• Material supplied:
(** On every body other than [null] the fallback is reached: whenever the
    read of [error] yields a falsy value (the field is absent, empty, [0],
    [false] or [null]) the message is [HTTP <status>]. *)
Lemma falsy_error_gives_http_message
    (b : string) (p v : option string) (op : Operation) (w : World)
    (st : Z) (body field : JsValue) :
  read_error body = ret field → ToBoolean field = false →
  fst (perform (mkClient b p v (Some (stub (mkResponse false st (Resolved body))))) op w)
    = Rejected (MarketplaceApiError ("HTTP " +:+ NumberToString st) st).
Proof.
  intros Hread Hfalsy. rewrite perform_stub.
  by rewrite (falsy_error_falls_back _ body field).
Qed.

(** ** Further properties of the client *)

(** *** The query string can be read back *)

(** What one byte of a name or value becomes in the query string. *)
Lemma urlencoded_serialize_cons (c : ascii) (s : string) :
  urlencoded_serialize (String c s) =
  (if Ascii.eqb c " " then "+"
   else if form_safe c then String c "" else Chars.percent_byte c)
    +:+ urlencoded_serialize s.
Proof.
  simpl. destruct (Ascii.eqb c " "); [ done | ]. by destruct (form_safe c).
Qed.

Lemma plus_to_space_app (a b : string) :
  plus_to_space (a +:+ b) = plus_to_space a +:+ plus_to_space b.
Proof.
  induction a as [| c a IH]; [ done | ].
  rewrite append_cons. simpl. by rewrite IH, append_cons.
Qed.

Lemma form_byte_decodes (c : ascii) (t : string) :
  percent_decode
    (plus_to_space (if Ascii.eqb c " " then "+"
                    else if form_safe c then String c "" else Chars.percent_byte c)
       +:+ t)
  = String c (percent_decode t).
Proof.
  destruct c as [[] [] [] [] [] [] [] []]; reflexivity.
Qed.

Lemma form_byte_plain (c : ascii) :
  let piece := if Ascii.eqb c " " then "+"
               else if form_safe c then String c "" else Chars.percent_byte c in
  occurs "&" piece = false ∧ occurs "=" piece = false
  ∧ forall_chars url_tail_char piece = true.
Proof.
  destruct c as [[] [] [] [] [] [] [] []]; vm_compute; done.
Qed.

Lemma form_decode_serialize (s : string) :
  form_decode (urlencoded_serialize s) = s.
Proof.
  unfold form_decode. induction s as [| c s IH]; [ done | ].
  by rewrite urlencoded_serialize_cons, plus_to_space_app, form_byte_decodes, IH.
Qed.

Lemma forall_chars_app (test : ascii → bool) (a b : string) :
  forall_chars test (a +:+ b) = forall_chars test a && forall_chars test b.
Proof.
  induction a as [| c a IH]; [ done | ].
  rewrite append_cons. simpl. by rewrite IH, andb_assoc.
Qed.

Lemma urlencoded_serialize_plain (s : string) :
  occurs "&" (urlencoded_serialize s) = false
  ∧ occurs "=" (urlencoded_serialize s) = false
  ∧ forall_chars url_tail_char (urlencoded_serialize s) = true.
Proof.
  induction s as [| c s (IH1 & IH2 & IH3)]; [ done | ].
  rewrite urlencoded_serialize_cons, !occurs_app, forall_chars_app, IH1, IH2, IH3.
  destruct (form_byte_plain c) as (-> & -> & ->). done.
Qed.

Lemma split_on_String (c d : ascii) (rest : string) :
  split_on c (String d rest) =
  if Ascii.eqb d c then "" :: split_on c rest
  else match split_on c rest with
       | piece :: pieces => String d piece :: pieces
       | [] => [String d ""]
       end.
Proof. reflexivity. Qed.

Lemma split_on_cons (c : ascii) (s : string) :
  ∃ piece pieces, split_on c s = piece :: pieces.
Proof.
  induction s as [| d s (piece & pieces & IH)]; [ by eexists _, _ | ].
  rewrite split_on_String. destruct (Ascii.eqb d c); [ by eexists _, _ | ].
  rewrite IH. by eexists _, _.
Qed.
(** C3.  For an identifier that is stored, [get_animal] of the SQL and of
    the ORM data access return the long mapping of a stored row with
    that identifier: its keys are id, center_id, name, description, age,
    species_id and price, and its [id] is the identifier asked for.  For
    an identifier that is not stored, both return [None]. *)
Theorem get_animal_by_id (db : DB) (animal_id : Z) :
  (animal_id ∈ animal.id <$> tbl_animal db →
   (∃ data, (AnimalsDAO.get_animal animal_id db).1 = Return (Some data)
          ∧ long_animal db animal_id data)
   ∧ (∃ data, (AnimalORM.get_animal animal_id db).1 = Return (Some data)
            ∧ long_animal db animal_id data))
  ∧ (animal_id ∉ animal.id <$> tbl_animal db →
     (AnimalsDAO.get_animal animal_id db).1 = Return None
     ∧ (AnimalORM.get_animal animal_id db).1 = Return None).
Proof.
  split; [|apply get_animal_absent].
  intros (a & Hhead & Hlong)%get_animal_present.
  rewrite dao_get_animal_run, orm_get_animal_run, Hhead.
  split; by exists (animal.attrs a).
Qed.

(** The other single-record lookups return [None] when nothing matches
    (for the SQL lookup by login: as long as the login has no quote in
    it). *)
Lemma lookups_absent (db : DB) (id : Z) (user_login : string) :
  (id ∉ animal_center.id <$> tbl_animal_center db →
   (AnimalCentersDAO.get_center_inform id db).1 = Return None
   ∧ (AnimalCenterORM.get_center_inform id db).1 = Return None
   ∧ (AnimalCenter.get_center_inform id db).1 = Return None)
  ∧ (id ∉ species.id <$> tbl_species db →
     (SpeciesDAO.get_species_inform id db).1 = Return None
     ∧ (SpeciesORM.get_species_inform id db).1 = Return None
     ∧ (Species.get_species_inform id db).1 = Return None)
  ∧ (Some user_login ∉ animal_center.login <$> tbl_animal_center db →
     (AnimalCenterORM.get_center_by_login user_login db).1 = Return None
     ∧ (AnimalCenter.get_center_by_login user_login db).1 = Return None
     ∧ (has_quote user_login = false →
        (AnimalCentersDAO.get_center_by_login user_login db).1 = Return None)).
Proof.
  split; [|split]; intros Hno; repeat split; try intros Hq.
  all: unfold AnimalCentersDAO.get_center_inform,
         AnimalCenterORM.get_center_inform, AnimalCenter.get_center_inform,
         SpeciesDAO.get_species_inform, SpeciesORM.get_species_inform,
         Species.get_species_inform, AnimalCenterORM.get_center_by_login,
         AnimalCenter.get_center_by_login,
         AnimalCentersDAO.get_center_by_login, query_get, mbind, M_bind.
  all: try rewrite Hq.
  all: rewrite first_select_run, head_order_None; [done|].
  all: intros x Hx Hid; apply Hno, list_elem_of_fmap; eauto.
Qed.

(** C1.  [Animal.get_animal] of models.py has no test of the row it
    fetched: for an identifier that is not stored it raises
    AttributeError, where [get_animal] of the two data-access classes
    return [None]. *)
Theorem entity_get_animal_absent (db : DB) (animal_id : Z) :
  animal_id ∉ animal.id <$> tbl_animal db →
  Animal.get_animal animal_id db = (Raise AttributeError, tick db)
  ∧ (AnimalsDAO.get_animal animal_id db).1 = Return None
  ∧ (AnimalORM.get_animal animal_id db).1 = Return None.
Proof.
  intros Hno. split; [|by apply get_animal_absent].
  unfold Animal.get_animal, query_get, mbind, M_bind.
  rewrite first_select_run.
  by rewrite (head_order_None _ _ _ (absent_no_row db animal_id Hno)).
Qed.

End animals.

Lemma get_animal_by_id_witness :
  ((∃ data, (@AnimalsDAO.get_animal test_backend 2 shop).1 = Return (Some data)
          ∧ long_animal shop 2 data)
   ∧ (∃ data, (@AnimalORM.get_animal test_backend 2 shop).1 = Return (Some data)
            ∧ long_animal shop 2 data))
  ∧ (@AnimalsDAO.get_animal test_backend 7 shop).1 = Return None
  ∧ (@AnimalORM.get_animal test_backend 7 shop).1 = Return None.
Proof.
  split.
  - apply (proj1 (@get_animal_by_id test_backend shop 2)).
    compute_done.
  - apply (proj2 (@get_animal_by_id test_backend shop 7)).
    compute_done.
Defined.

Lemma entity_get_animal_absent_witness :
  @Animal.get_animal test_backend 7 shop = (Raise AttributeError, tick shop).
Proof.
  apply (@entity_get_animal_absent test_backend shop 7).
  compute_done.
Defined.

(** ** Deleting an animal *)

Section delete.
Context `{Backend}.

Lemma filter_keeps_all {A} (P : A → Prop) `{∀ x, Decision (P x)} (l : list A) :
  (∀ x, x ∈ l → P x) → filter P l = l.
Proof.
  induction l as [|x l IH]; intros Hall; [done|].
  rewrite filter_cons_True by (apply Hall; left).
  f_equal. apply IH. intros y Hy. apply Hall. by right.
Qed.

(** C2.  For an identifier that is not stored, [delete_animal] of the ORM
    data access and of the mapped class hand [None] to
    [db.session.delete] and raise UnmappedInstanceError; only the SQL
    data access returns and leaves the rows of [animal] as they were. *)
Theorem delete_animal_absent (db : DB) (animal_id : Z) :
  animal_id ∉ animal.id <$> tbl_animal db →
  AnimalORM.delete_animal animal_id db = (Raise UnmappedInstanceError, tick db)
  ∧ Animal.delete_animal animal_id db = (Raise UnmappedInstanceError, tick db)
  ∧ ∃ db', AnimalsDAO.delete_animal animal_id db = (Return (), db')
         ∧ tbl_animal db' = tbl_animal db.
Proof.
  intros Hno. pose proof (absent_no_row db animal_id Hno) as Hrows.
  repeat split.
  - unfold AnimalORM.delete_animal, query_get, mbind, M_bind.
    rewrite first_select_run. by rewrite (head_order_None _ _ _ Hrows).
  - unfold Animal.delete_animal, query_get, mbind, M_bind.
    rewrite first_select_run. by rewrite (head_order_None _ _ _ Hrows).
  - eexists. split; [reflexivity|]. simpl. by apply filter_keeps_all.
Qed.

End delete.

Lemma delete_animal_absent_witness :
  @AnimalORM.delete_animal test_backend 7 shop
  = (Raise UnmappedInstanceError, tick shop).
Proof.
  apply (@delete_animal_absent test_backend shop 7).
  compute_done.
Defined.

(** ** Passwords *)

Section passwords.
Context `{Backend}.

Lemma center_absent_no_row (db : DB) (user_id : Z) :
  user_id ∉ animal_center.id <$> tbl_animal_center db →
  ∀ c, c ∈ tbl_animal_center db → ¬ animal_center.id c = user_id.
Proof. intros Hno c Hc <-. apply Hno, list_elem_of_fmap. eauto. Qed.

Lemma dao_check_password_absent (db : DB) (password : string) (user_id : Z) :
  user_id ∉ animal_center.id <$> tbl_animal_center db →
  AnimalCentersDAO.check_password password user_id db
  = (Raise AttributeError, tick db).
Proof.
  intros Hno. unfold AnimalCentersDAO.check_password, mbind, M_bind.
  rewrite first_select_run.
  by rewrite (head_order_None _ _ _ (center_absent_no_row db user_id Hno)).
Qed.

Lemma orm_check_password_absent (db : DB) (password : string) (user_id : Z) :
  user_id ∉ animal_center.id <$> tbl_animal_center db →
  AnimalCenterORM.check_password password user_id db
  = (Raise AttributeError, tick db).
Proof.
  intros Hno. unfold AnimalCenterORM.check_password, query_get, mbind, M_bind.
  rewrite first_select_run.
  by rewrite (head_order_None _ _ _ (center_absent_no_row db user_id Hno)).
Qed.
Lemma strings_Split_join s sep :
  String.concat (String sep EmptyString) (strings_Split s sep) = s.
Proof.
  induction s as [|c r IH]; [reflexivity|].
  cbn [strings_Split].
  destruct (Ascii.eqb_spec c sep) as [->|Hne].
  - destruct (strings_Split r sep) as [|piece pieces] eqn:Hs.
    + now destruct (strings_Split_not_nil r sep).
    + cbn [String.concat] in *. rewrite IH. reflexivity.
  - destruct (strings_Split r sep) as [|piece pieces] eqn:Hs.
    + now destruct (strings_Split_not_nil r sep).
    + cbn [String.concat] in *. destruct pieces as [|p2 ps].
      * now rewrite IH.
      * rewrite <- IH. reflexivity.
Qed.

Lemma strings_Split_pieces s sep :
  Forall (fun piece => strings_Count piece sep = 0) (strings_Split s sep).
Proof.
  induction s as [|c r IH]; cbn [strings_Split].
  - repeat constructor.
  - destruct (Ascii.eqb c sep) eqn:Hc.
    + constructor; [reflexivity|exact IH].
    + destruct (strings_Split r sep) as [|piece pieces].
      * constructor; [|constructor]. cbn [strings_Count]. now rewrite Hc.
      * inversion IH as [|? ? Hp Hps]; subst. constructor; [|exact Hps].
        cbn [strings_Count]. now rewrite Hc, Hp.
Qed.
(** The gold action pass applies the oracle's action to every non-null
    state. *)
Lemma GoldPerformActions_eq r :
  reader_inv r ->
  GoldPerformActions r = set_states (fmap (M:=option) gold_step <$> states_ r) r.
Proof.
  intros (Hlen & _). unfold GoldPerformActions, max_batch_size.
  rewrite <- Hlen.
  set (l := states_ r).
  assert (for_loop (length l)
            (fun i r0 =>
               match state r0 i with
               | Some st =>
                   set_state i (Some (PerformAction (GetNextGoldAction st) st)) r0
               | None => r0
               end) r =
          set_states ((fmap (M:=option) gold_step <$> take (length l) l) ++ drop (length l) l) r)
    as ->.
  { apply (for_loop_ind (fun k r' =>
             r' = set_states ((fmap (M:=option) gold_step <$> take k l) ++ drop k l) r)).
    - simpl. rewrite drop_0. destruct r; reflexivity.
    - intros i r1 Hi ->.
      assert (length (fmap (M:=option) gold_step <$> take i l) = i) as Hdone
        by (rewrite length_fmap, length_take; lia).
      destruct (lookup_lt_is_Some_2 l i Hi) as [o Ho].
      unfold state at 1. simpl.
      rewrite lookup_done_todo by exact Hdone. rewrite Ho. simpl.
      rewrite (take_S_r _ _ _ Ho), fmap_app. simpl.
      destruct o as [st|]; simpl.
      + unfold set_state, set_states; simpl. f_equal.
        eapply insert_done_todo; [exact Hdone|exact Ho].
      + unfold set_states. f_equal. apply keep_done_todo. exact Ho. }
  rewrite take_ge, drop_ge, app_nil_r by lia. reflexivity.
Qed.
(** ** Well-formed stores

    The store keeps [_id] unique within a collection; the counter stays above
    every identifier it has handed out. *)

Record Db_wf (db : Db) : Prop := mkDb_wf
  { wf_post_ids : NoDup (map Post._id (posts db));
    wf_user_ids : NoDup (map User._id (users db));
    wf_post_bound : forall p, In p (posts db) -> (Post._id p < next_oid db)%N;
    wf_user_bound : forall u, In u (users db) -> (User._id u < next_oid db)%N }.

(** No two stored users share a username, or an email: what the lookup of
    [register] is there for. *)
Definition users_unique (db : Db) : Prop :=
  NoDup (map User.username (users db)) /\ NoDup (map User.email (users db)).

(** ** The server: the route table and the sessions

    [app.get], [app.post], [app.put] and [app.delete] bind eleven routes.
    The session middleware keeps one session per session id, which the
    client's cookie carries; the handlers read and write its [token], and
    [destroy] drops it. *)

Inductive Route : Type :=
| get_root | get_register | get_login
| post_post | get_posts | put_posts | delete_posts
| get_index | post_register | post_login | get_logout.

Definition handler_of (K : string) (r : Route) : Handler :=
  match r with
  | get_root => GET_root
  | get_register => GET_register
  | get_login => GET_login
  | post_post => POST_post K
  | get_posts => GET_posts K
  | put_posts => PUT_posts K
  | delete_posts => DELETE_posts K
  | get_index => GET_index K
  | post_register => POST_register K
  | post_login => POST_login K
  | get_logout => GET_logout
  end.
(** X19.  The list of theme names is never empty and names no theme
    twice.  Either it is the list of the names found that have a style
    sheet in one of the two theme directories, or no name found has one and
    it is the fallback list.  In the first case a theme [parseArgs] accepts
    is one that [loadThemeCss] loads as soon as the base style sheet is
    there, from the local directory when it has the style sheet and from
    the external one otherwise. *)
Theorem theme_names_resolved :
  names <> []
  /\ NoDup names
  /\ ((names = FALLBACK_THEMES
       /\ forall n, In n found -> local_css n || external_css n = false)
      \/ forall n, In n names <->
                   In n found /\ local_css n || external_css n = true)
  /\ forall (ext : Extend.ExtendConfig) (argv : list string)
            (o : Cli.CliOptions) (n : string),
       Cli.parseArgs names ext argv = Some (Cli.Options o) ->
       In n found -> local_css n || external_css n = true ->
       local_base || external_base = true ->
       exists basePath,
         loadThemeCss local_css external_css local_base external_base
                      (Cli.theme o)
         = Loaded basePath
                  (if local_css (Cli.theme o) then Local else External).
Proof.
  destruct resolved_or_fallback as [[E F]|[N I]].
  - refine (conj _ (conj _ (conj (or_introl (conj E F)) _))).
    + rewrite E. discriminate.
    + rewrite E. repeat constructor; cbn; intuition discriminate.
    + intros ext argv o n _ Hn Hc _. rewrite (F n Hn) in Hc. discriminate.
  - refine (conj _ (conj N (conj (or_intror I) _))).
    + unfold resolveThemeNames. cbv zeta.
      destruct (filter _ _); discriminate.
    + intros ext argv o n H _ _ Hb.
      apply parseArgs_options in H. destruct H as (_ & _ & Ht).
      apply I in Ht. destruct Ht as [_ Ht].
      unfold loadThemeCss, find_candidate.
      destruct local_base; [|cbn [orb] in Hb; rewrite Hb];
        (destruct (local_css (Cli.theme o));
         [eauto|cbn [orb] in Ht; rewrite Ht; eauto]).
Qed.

• Your task: Copy out each line of the material that holds the word "field".

• Solution to this task:
    read of [error] yields a falsy value (the field is absent, empty, [0],
    (st : Z) (body field : JsValue) :
  read_error body = ret field → ToBoolean field = false →
  by rewrite (falsy_error_falls_back _ body field).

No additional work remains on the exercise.